Which of the lines below holds the string "length"? Copy every line that does.

THE DATA
════════
Lemma R_RegisterShaderFromImage_then_R_FindShader_witness :
  Z.of_nat (String.length "wall") < MAX_QPATH
  /\ Q_stricmp (R_StripExtension "WALL.tga" MAX_QPATH) "wall" = 0
  /\ effective_mode (tr_numLightmaps example_state) 0 = 0
  /\ @R_RegisterShaderFromImage posix "wall" 0 7%nat true example_state
     = Some (1, example_image_state)
  /\ exists a s st2,
      @R_FindShader posix example_collaborators (Some "WALL.tga") 0 false
        example_image_state = Some (Some a, st2)
      /\ heap example_image_state !! a = Some s /\ index s = 1.
Proof.
  assert (Hlen : Z.of_nat (String.length "wall") < MAX_QPATH)
    by (vm_compute; reflexivity).
  assert (Hname : Q_stricmp (R_StripExtension "WALL.tga" MAX_QPATH) "wall"
                  = 0) by (vm_compute; reflexivity).
  assert (Hmode : effective_mode (tr_numLightmaps example_state) 0 = 0)
    by (vm_compute; reflexivity).
  split; [exact Hlen|]. split; [exact Hname|]. split; [exact Hmode|].
  split; [exact example_image_run|].
  destruct (@R_RegisterShaderFromImage_then_R_FindShader posix
              example_collaborators "wall" "WALL.tga" 0 7%nat true false
              example_state example_image_state 1 Hlen Hname Hmode
              example_image_run)
    as (a & s & st2 & Hrun & Hs & Hh & _).
  exists a, s, st2. split; [exact Hrun|]. split; [exact Hs | exact Hh].
Defined.

Lemma example_hidden_run :
  @R_FindShader posix example_collaborators (Some "wall.jpg") LIGHTMAP_2D
    true example_wall_state
  = Some (Some 2%nat, example_hidden_state).
Proof.
  apply (run_state_after
           (@R_FindShader posix example_collaborators (Some "wall.jpg")
                          LIGHTMAP_2D true)
           example_wall_state (Some 2%nat)).
  vm_compute. reflexivity.
Qed.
════════
COMPLETED TASK
  Z.of_nat (String.length "wall") < MAX_QPATH
  assert (Hlen : Z.of_nat (String.length "wall") < MAX_QPATH)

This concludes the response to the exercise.